▶ _EXERCISE GOAL_:
Copy, exactly and without additions, every line in the records below from the one holding "(** [float(v)] *)" through the one holding "PyInt (x - y)", both ends included.

▶ _INFORMATION_:
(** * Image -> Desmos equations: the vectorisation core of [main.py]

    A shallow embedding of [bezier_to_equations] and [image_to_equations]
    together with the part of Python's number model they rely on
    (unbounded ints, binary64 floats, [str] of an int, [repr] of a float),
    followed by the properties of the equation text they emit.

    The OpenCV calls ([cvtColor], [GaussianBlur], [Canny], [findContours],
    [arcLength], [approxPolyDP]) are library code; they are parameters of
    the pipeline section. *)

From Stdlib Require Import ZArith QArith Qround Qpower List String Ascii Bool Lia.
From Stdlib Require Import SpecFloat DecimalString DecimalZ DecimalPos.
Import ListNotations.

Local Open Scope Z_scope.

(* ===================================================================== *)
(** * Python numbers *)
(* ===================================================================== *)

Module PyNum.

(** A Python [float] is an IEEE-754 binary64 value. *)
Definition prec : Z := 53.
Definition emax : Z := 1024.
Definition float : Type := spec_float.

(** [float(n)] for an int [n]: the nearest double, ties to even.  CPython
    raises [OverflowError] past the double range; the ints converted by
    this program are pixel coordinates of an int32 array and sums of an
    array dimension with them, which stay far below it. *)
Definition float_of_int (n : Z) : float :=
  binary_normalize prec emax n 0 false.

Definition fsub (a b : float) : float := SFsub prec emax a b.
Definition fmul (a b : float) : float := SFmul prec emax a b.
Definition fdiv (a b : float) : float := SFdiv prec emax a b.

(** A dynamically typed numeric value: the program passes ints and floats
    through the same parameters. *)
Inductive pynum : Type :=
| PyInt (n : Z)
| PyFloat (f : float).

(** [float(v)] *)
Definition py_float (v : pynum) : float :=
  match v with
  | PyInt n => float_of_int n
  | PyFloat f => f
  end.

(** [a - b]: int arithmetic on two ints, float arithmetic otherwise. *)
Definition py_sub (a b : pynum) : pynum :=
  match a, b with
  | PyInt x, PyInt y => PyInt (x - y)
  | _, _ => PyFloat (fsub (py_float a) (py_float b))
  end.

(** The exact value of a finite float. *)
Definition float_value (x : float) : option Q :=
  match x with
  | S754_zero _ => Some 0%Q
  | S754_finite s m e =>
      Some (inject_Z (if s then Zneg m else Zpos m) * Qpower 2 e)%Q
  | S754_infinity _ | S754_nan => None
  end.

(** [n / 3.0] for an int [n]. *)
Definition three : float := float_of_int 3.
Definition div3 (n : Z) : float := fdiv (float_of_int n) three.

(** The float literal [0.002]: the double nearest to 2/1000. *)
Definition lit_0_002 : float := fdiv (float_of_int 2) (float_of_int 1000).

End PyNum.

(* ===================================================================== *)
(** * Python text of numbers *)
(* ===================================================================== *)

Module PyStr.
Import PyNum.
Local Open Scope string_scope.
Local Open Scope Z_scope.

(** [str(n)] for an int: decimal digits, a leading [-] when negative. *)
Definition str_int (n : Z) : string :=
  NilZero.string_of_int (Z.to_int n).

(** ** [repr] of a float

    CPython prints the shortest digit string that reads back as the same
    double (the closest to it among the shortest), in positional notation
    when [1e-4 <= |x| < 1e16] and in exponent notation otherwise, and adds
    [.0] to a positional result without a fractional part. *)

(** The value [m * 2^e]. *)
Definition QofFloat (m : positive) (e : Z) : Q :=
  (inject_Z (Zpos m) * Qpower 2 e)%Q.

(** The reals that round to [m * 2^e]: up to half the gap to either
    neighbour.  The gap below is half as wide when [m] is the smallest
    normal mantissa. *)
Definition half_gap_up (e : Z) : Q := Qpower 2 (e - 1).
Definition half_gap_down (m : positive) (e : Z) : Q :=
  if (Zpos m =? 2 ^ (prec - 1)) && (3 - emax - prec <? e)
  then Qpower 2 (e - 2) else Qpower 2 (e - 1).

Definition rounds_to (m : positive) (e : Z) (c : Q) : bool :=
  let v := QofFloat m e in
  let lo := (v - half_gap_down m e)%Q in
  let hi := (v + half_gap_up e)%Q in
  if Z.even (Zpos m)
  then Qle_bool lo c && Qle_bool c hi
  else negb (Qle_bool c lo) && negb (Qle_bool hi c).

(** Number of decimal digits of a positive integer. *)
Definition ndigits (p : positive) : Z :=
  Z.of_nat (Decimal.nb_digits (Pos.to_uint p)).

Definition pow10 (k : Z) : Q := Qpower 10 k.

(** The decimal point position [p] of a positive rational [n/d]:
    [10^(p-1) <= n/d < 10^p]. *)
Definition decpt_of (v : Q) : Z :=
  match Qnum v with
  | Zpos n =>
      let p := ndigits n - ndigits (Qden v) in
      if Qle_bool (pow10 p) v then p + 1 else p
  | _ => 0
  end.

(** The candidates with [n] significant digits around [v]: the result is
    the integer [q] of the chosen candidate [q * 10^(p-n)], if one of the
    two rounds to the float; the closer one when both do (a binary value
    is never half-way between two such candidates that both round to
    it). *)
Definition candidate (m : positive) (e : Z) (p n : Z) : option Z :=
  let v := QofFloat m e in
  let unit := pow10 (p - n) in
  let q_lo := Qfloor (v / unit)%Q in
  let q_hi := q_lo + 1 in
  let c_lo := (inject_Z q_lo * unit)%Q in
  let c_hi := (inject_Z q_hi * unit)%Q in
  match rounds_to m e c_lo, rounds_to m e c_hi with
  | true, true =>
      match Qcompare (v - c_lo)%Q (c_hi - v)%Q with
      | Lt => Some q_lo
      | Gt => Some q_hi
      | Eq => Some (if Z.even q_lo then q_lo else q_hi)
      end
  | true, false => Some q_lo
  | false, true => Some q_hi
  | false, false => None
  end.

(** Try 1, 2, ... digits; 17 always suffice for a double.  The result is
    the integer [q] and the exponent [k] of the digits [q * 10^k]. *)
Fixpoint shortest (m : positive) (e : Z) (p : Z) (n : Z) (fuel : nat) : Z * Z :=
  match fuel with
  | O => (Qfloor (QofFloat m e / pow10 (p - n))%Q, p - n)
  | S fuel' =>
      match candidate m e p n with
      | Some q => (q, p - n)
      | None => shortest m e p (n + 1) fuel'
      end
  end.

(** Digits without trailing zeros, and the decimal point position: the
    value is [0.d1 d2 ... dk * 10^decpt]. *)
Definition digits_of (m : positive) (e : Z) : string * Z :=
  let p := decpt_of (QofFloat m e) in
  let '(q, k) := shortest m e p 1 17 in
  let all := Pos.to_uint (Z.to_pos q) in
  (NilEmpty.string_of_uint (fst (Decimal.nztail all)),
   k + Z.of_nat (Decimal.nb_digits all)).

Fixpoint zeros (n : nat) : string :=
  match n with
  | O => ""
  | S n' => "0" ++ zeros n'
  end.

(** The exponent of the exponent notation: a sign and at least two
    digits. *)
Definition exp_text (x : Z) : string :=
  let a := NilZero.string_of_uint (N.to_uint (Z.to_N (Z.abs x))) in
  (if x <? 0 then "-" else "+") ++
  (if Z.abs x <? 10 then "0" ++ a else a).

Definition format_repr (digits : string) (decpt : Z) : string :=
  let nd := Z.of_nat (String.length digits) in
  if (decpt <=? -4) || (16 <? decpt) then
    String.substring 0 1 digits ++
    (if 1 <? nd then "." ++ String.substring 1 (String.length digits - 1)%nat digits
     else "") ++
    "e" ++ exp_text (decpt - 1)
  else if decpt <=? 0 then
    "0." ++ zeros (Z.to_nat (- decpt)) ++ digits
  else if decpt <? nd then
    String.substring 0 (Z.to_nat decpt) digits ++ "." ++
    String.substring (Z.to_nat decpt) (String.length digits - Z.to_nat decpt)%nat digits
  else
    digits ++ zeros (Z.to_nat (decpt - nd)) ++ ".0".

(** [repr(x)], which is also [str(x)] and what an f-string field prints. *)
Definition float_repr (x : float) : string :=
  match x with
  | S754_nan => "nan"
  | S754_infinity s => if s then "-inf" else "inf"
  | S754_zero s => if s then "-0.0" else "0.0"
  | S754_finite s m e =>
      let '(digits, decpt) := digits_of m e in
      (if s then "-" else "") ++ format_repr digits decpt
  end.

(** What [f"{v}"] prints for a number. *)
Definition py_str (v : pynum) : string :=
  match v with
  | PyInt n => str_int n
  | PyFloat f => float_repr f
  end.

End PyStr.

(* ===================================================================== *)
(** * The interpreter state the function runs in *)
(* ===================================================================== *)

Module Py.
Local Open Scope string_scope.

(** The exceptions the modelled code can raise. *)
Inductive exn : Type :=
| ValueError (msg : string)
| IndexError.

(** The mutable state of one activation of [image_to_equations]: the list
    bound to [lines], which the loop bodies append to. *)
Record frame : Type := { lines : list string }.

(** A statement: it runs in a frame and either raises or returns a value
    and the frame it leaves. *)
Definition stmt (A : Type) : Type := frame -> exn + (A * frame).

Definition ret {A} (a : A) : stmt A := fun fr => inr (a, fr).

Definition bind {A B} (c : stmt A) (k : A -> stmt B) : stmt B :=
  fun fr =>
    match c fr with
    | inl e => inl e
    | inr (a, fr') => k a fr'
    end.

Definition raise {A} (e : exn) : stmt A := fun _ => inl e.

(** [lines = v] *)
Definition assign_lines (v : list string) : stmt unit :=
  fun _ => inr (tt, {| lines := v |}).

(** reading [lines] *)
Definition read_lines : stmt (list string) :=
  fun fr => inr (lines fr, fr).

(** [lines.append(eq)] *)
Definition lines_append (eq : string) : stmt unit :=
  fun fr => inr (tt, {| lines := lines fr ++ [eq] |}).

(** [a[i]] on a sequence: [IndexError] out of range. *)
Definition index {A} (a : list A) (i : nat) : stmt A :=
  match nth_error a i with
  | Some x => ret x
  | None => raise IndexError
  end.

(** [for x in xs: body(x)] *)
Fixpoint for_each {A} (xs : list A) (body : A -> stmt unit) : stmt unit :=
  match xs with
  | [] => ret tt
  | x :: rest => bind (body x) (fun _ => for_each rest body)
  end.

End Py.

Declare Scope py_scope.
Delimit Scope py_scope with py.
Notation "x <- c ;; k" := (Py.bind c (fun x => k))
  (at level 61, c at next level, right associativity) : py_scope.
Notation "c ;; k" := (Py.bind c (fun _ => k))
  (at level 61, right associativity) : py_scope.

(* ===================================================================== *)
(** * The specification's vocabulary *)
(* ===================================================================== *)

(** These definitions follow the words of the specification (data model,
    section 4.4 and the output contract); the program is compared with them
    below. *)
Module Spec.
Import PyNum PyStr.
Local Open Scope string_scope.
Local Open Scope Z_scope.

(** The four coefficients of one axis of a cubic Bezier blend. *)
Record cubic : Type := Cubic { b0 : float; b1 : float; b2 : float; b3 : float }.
--
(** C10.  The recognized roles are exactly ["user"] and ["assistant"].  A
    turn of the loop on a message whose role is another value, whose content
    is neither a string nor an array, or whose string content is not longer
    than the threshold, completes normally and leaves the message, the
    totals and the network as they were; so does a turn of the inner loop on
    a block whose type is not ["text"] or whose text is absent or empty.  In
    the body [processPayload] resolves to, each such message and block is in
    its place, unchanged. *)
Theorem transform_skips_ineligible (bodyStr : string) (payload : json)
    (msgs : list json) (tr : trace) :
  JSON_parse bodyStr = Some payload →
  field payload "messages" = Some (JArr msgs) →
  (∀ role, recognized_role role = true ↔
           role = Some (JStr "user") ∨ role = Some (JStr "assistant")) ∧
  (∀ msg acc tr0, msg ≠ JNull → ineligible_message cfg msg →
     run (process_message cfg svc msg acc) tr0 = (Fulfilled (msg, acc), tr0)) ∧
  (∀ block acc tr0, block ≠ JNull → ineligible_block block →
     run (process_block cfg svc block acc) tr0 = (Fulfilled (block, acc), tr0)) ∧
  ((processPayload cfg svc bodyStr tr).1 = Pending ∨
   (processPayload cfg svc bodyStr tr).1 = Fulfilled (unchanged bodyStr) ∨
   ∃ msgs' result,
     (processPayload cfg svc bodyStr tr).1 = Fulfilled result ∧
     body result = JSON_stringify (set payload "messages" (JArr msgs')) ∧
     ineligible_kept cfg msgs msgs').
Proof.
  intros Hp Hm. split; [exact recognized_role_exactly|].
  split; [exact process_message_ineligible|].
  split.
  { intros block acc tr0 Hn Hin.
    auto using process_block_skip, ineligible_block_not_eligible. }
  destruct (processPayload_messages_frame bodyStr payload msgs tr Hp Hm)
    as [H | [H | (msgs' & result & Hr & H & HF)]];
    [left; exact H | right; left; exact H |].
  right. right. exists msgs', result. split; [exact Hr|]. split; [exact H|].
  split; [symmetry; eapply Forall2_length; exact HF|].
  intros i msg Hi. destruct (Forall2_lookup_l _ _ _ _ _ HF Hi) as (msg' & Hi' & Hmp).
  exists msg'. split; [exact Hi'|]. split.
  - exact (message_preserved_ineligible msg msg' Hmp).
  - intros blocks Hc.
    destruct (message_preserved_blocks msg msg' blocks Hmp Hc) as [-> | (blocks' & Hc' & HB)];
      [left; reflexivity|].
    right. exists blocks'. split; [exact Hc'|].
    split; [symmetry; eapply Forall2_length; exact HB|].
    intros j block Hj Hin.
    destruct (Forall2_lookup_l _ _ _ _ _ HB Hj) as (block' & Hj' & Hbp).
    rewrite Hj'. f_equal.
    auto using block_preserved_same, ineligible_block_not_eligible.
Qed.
...
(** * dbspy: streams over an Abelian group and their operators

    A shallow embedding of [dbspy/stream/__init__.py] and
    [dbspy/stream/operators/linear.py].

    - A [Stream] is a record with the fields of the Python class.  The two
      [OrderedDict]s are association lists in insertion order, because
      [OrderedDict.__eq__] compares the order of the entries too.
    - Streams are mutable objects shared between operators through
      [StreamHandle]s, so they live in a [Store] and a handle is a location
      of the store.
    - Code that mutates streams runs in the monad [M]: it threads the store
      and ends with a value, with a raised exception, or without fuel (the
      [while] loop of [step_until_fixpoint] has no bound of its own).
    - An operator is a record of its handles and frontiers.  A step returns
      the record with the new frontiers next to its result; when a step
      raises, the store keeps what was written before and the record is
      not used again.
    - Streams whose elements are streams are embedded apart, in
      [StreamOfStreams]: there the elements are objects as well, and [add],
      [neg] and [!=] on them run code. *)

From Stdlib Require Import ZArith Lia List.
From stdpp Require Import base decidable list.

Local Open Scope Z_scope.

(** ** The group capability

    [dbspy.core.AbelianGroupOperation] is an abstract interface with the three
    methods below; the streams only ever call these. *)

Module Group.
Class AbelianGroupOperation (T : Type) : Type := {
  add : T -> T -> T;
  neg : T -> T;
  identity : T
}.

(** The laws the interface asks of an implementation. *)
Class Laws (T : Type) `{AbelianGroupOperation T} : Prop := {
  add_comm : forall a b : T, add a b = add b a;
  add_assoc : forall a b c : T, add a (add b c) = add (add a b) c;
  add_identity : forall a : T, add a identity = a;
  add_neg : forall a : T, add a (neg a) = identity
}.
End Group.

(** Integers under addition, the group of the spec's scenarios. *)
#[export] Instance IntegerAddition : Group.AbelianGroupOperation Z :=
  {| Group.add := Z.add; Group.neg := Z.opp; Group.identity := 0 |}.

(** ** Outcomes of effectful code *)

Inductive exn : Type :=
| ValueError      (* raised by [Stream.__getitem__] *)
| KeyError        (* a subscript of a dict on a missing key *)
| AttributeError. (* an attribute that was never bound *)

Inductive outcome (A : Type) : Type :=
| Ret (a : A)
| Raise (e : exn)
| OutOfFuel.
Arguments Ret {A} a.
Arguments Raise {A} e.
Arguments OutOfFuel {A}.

▶ _SOLUTION_:
(** [float(v)] *)
Definition py_float (v : pynum) : float :=
  match v with
  | PyInt n => float_of_int n
  | PyFloat f => f
  end.

(** [a - b]: int arithmetic on two ints, float arithmetic otherwise. *)
Definition py_sub (a b : pynum) : pynum :=
  match a, b with
  | PyInt x, PyInt y => PyInt (x - y)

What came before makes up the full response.